Seals slap their bellies as a form of communication, primarily to show off their strength. It looks goofy, but it’s the seal equivalent of a gorilla beating its chest. Males use this behavior to warn rival males to back off and to signal their fitness to potential mates during breeding season.
A Show of Strength
The core purpose of belly slapping is dominance signaling. Seals clap their front flippers against their belly (or sometimes clap their flippers together) to produce a loud, sharp sound that broadcasts a simple message: I’m big, I’m strong, don’t mess with me. A 2020 study from Monash University captured the first underwater footage of a male seal clapping its flippers and found the sound was high-frequency enough to cut through ocean background noise, making it audible over considerable distance.
As lead researcher Dr. David Hocking put it, the claps carry two messages at once: “I am strong, stay away” and “I am strong, my genes are good.” The behavior serves double duty in competitive breeding grounds, both intimidating rivals and advertising quality to females.
How Males Use It in Conflict
Research on gray seal breeding colonies in the U.K. has documented what scientists formally call a “body slap,” a threat display used during male-on-male conflict. In one study, males performed body slaps in 66.3% of aggressive interactions, and more than half of all males at the colony used the behavior. Females never performed it. The slap was closely linked to other aggressive signals like approaching and open-mouth threats, and males who slapped more frequently were more likely to win their confrontations.
The slaps also produce vibrations that travel through the ground, and researchers found a direct correlation between a male’s body size and the strength of those vibrations. Bigger seals produce bigger slaps. This means the display honestly communicates a male’s size and fighting ability to any rival who can feel or hear it, even from a distance. It’s essentially a way to resolve disputes without the risk of actual combat, which can cause serious injuries between animals armed with powerful jaws.

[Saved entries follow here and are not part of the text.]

Definition error_fields : fields RPCError :=
  [ ("code", λ e j, x ← read_int (e_Code e) j; Some {| e_Code := x; e_Message := e_Message e |});
    ("message", λ e j, x ← read_string (e_Message e) j; Some {| e_Code := e_Code e; e_Message := x |}) ]%string.
(** A pointer: [null] is nil. *)
Definition read_error (j : json) : option (option RPCError) :=
  match j with JNull => Some None | _ => Some <$> read_struct error_fields {| e_Code := 0; e_Message := "" |} j end.
Definition response_fields : fields RPCResponse :=
  [ ("id", λ r j, x ← read_uint 64 (p_ID r) j; Some {| p_ID := x; p_Result := p_Result r; p_Error := p_Error r |});
    ("result", λ r j, Some {| p_ID := p_ID r; p_Result := Some j; p_Error := p_Error r |});
    ("error", λ r j, x ← read_error j; Some {| p_ID := p_ID r; p_Result := p_Result r; p_Error := x |}) ]%string.
Definition read_response : json → option RPCResponse := read_struct response_fields {| p_ID := 0; p_Result := None; p_Error := None |}.

(** ** The client *)

Record RPCClient := {
  nextID : Z;
  pending : gmap Z nat;                  (** the number of a channel *)
  chans : list (list RPCResponse);       (** channels of one place *)
}.
Definition NewRPCClient : RPCClient := {| nextID := 0; pending := ∅; chans := [] |}.

(** What a call returns: the result, an error the server reported, or an error
    of its own. *)
Inductive outcome := Result (r : option json) | Refused (code : Z) (message : string) | Failed (e : error).

Definition outcome_of (resp : RPCResponse) : outcome :=
  match p_Error resp with Some e => Refused (e_Code e) (e_Message e) | None => Result (p_Result resp) end.

(** [params] is [nil], or what [json.Marshal] makes of the parameters. *)
Record call := { c_peer : string; c_method : string; c_params : option (result error json) }.

Definition call_id (c : RPCClient) : Z * RPCClient :=
  let id := (nextID c + 1) mod 2 ^ 64 in (id, {| nextID := id; pending := pending c; chans := chans c |}).
Definition call_register (id : Z) (c : RPCClient) : nat * RPCClient :=
  let respCh := length (chans c) in
  (respCh, {| nextID := nextID c; pending := <[id := respCh]> (pending c); chans := chans c ++ [[]] |}).
Definition call_message (id : Z) (k : call) : result error (list Z) :=
  match c_params k with
  | Some (Err e) => Err (Errorf "failed to marshal params: %w" (Some e))
  | Some (Ok j) => Ok (rpc_bytes msgRequest (request_json {| q_ID := id; q_Method := c_method k; q_Params := Some j |}))
  | None => Ok (rpc_bytes msgRequest (request_json {| q_ID := id; q_Method := c_method k; q_Params := None |}))
  end.
Definition call_receive (respCh : nat) (c : RPCClient) : option (RPCResponse * RPCClient) :=
  match chans c !! respCh with
  | Some (r :: l) => Some (r, {| nextID := nextID c; pending := pending c; chans := <[respCh := l]> (chans c) |})
  | _ => None
  end.
Definition call_cleanup (id : Z) (c : RPCClient) : RPCClient :=
  {| nextID := nextID c; pending := delete id (pending c); chans := chans c |}.

(** A call from where it is to where it next gives way. *)
Inductive phase :=
| Entered
| Numbered (id : Z)
| Registered (id : Z) (respCh : nat)
| Waiting (id : Z) (respCh : nat)
| Leaving (id : Z) (respCh : nat) (o : outcome)
| Returned (id : Z) (respCh : nat) (o : outcome).

(** What the surroundings say: nothing in particular, that the send fails, or
    that the context is done. *)
Inductive happening := Proceed | SendFails (e : error) | ContextDone (e : error).

Definition Call (k : call) (h : happening) (ph : phase) (c : RPCClient) : option (phase * RPCClient * list (string * list Z)) :=
  match ph, h with
  | Entered, Proceed => let (id, c) := call_id c in Some (Numbered id, c, [])
  | Numbered id, Proceed => let (respCh, c) := call_register id c in Some (Registered id respCh, c, [])
  | Registered id respCh, _ =>
      match call_message id k, h with
      | Err e, Proceed => Some (Leaving id respCh (Failed e), c, [])
      | Ok msg, Proceed => Some (Waiting id respCh, c, [(c_peer k, msg)])
      | Ok msg, SendFails e => Some (Leaving id respCh (Failed (Errorf "failed to send request: %w" (Some e))), c, [])
      | _, _ => None
      end
  | Waiting id respCh, Proceed => '(resp, c) ← call_receive respCh c; Some (Leaving id respCh (outcome_of resp), c, [])
  | Waiting id respCh, ContextDone e => Some (Leaving id respCh (Failed e), c, [])
  | Leaving id respCh o, Proceed => Some (Returned id respCh o, call_cleanup id c, [])
  | _, _ => None
  end.

(** A response: the channel of its call is looked up under the lock, and
    offered the response. *)
Definition response_lookup (data : list Z) (c : RPCClient) : option (nat * RPCResponse) :=
  resp ← parse data ≫= read_response; ch ← pending c !! p_ID resp; Some (ch, resp).
Definition response_offer (ch : nat) (resp : RPCResponse) (c : RPCClient) : RPCClient :=
  match chans c !! ch with
  | Some [] => {| nextID := nextID c; pending := pending c; chans := <[ch := [resp]]> (chans c) |}
  | _ => c
  end.
Definition HandleResponse (data : list Z) (c : RPCClient) : RPCClient :=
  match response_lookup data c with Some (ch, resp) => response_offer ch resp c | None => c end.
Definition hello_fields : fields HelloMessage :=
  let mk v g c n h k := {| h_Version := v; h_GenesisHash := g; h_ChainID := c; h_NodeID := n; h_Height := h; h_PublicKey := k |} in
  [ ("version", λ h j, x ← read_uint 32 (h_Version h) j; Some (mk x (h_GenesisHash h) (h_ChainID h) (h_NodeID h) (h_Height h) (h_PublicKey h)));
    ("genesis_hash", λ h j, x ← read_string (h_GenesisHash h) j; Some (mk (h_Version h) x (h_ChainID h) (h_NodeID h) (h_Height h) (h_PublicKey h)));
    ("chain_id", λ h j, x ← read_string (h_ChainID h) j; Some (mk (h_Version h) (h_GenesisHash h) x (h_NodeID h) (h_Height h) (h_PublicKey h)));
    ("node_id", λ h j, x ← read_string (h_NodeID h) j; Some (mk (h_Version h) (h_GenesisHash h) (h_ChainID h) x (h_Height h) (h_PublicKey h)));
    ("height", λ h j, x ← read_uint 64 (h_Height h) j; Some (mk (h_Version h) (h_GenesisHash h) (h_ChainID h) (h_NodeID h) x (h_PublicKey h)));
    ("public_key", λ h j, x ← read_slice j; Some (mk (h_Version h) (h_GenesisHash h) (h_ChainID h) (h_NodeID h) (h_Height h) x)) ]%string.
Definition read_hello : json → option HelloMessage :=
  read_struct hello_fields {| h_Version := 0; h_GenesisHash := ""; h_ChainID := ""; h_NodeID := ""; h_Height := 0; h_PublicKey := None |}.
Definition consensus_fields : fields ConsensusMessage :=
  let mk t h r b s f := {| m_Type := t; m_Height := h; m_Round := r; m_BlockHash := b; m_Signature := s; m_Sender := f |} in
  [ ("type", λ m j, x ← read_string (m_Type m) j; Some (mk x (m_Height m) (m_Round m) (m_BlockHash m) (m_Signature m) (m_Sender m)));
    ("height", λ m j, x ← read_uint 64 (m_Height m) j; Some (mk (m_Type m) x (m_Round m) (m_BlockHash m) (m_Signature m) (m_Sender m)));
    ("round", λ m j, x ← read_uint 32 (m_Round m) j; Some (mk (m_Type m) (m_Height m) x (m_BlockHash m) (m_Signature m) (m_Sender m)));
    ("block_hash", λ m j, x ← read_string (m_BlockHash m) j; Some (mk (m_Type m) (m_Height m) (m_Round m) x (m_Signature m) (m_Sender m)));
    ("signature", λ m j, x ← read_bytes j; Some (mk (m_Type m) (m_Height m) (m_Round m) (m_BlockHash m) x (m_Sender m)));
    ("sender", λ m j, x ← read_string (m_Sender m) j; Some (mk (m_Type m) (m_Height m) (m_Round m) (m_BlockHash m) (m_Signature m) x)) ]%string.
Definition read_consensus : json → option ConsensusMessage :=
  read_struct consensus_fields {| m_Type := ""; m_Height := 0; m_Round := 0; m_BlockHash := ""; m_Signature := []; m_Sender := "" |}.
Definition transaction_fields : fields Transaction :=
  let mk h d t := {| t_Hash := h; t_Data := d; t_Timestamp := t |} in
  [ ("hash", λ t j, x ← read_string (t_Hash t) j; Some (mk x (t_Data t) (t_Timestamp t)));
    ("data", λ t j, x ← read_slice j; Some (mk (t_Hash t) x (t_Timestamp t)));
    ("timestamp", λ t j, x ← read_int (t_Timestamp t) j; Some (mk (t_Hash t) (t_Data t) x)) ]%string.
Definition read_transaction : json → option Transaction := read_struct transaction_fields {| t_Hash := ""; t_Data := None; t_Timestamp := 0 |}.
Definition sync_fields : fields SyncRequest :=
  [ ("from_height", λ s j, x ← read_uint 64 (s_FromHeight s) j; Some {| s_FromHeight := x; s_ToHeight := s_ToHeight s |});
    ("to_height", λ s j, x ← read_uint 64 (s_ToHeight s) j; Some {| s_FromHeight := s_FromHeight s; s_ToHeight := x |}) ]%string.
Definition read_sync : json → option SyncRequest := read_struct sync_fields {| s_FromHeight := 0; s_ToHeight := 0 |}.

(** ** The node *)

Record PeerState := { ps_NodeID : string; ps_Height : Z; ps_IsOutbound : bool; ps_Score : Z; ps_LastSeen : time }.
Record handshakeProgress := {
  gotHello : bool; sentHello : bool; peerInfo : option HelloMessage; peerPubKey : option (list Z);
}.
Definition no_progress : handshakeProgress := {| gotHello := false; sentHello := false; peerInfo := None; peerPubKey := None |}.

(** What does not change; [short] is the start of the node's identifier,
    [node.PeerID().String()[:8]]. *)
Record identity := { short : string; chainID : string; genesis : string; publicKey : option (list Z) }.

Record BlockchainNode := {
  height : Z;
  chain_peers : gmap string PeerState;
  handshakes : gmap string nat;                          (** the number of the peer's cell *)
  cells : gmap (string * nat) handshakeProgress;
  next_cell : nat;
  mempool : gmap string Transaction;
  panicked : bool;
  arrived : list (string * string * list Z);             (** peer, stream, data *)
}.

Definition set_height (h : Z) (s : BlockchainNode) : BlockchainNode :=
  {| height := h; chain_peers := chain_peers s; handshakes := handshakes s; cells := cells s; next_cell := next_cell s;
     mempool := mempool s; panicked := panicked s; arrived := arrived s |}.
Definition set_peers (f : gmap string PeerState → gmap string PeerState) (s : BlockchainNode) : BlockchainNode :=
  {| height := height s; chain_peers := f (chain_peers s); handshakes := handshakes s; cells := cells s; next_cell := next_cell s;
     mempool := mempool s; panicked := panicked s; arrived := arrived s |}.
Definition set_handshakes (f : gmap string nat → gmap string nat) (s : BlockchainNode) : BlockchainNode :=
  {| height := height s; chain_peers := chain_peers s; handshakes := f (handshakes s); cells := cells s; next_cell := next_cell s;
     mempool := mempool s; panicked := panicked s; arrived := arrived s |}.
Definition set_cells (f : gmap (string * nat) handshakeProgress → gmap (string * nat) handshakeProgress) (s : BlockchainNode) : BlockchainNode :=
  {| height := height s; chain_peers := chain_peers s; handshakes := handshakes s; cells := f (cells s); next_cell := next_cell s;
     mempool := mempool s; panicked := panicked s; arrived := arrived s |}.
Definition set_mempool (f : gmap string Transaction → gmap string Transaction) (s : BlockchainNode) : BlockchainNode :=
  {| height := height s; chain_peers := chain_peers s; handshakes := handshakes s; cells := cells s; next_cell := next_cell s;
     mempool := f (mempool s); panicked := panicked s; arrived := arrived s |}.
Definition panic (s : BlockchainNode) : BlockchainNode :=
  {| height := height s; chain_peers := chain_peers s; handshakes := handshakes s; cells := cells s; next_cell := next_cell s;
     mempool := mempool s; panicked := true; arrived := arrived s |}.
(** * Product-Catalogue: the list page (js/main.js) and the detail page
      (js/product.js), embedded in Rocq.

    The embedding follows the two scripts function by function.  What the
    scripts take from the JavaScript engine is modelled in [JS]:

    - a string is a [string] holding UTF-8 text (one [ascii] per byte), and
      is assumed well formed (no lone surrogate in the JavaScript string);
    - a number is a binary64 [float]; the conversions between numbers and
      strings are computed exactly, over [Q];
    - a JSON value is a [value]; a product record is a JSON object, i.e. a
      finite map from field names to values, and a field that the object
      does not have reads as [Undefined];
    - what depends on the Unicode and locale tables of the host
      ([String.prototype.toLowerCase], [Intl.NumberFormat]) is a field of
      the class [Host].

    The arrays of the list page live in a heap, so that a variable holds a
    reference and [sort] works in place.  The network is what it answers
    to each request and after how long; the body of a response is taken to
    arrive whole with it, and the elements of the JSON array are taken to
    be objects, as the data file has them.  The timers of the
    window are a table of what is due when, and the event loop runs a
    timer as soon as it is due.  The loading of images, the keyboard
    listener of a card and the footer are not modelled.

    The file has three parts: the embedding, the vocabulary in which the
    properties are stated together with sample data, and the properties. *)

From Stdlib Require Import Floats ZArith QArith Qround Ascii String DecimalString DecimalN Uint63.
From stdpp Require Import gmap strings list sorting.

#[local] Set Warnings "-register-all".
#[local] Open Scope string_scope.
#[local] Open Scope list_scope.
#[local] Open Scope Z_scope.

(* ===================================================================== *)
(** ** The JavaScript engine *)
(* ===================================================================== *)

Module JS.

(** *** Strings *)

Definition bytes (l : list nat) : string :=
  string_of_list_ascii (map ascii_of_nat l).

(** [s.startsWith(q)] *)
Fixpoint startsWith (s q : string) {struct q} : bool :=
  match q with
  | "" => true
  | String c q' =>
      match s with
      | "" => false
      | String d s' => Ascii.eqb c d && startsWith s' q'
      end
  end.

(** [s.includes(q)] *)
Fixpoint includes (s q : string) : bool :=
  startsWith s q ||
  match s with
  | "" => false
  | String _ s' => includes s' q
  end.

(** [q] occurs in [s]: the specification of [includes]. *)
Definition substring_of (q s : string) : Prop :=
  ∃ a b, s = a +:+ q +:+ b.

(** The code points of WhiteSpace and LineTerminator (ECMA-262, 12.2 and
    12.3), each as its UTF-8 bytes: TAB, LF, VT, FF, CR, SP, NBSP,
    U+1680, U+2000 to U+200A, U+2028, U+2029, U+202F, U+205F, U+3000 and
    U+FEFF. *)
Definition white_space : list string :=
  map bytes
    [ [9]; [10]; [11]; [12]; [13]; [32]; [194; 160]; [225; 154; 128];
      [226; 128; 128]; [226; 128; 129]; [226; 128; 130]; [226; 128; 131];
      [226; 128; 132]; [226; 128; 133]; [226; 128; 134]; [226; 128; 135];
      [226; 128; 136]; [226; 128; 137]; [226; 128; 138]; [226; 128; 168];
      [226; 128; 169]; [226; 128; 175]; [226; 129; 159]; [227; 128; 128];
      [239; 187; 191] ]%nat.

Fixpoint drop_prefix (p s : string) : option string :=
  match p with
  | "" => Some s
  | String c p' =>
      match s with
      | "" => None
      | String d s' => if Ascii.eqb c d then drop_prefix p' s' else None
      end
  end.

(** Removes one leading white space character, if there is one. *)
Fixpoint drop_one (ws : list string) (s : string) : option string :=
  match ws with
  | [] => None
  | w :: ws' =>
      match drop_prefix w s with
      | Some s' => Some s'
      | None => drop_one ws' s
      end
  end.

Fixpoint drop_while (ws : list string) (fuel : nat) (s : string) : string :=
  match fuel with
  | O => s
  | S fuel' =>
      match drop_one ws s with
      | Some s' => drop_while ws fuel' s'
      | None => s
      end
  end.

Definition trimStart (s : string) : string :=
  drop_while white_space (String.length s) s.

Why the Belly Specifically
Seals don’t have hands or flat surfaces to clap against. Their thick layer of blubber, though, makes a perfect drum. When a seal swings its front flippers inward, the blubber on its torso provides a large, resonant surface that amplifies the sound of the impact. Some seals manage to clap their flippers together directly, but when their body gets in the way, the belly becomes the target instead. Either way, the result is a surprisingly loud crack that travels well through both air and water.
Harbor seals produce flipper slaps measured at 186 to 199 decibels underwater, roughly comparable to the sound of a small explosion at close range. Water transmits sound far more efficiently than air, so these slaps can reach other seals well beyond the immediate area.
What About Seals in Zoos and Viral Videos
Most people encounter belly-slapping seals through social media clips or zoo visits, where the behavior looks playful and comedic rather than aggressive. Scientists acknowledge there’s very little formal research on why captive seals do it. It’s possible the behavior retains some of its original confrontational meaning, directed at perceived rivals or even at humans nearby. It could also be a trained behavior reinforced by zookeepers, or simply a form of self-stimulation in an environment with less to do than the open ocean.
The honest answer is that researchers aren’t sure whether a captive seal slapping its belly on command is expressing the same thing as a wild male doing it on a breeding beach. Context matters enormously in animal communication, and the same physical gesture can carry different weight depending on whether there’s a rival, a mate, or a bucket of fish involved.
Not Just Seals
Flipper and body slapping shows up across marine mammals. Dolphins do it. Humpback whales roll onto their sides and slam their massive pectoral fins against the water surface in a behavior called pec-slapping, which serves similar communication functions over even greater distances. The pattern across species suggests that slapping a body part against water or against yourself is one of the few reliable ways to make a loud, attention-getting noise when you don’t have vocal cords designed for air and you lack hands to bang on things. Seals have landed on the same evolutionary solution as many of their marine relatives: use what you’ve got, and make it loud.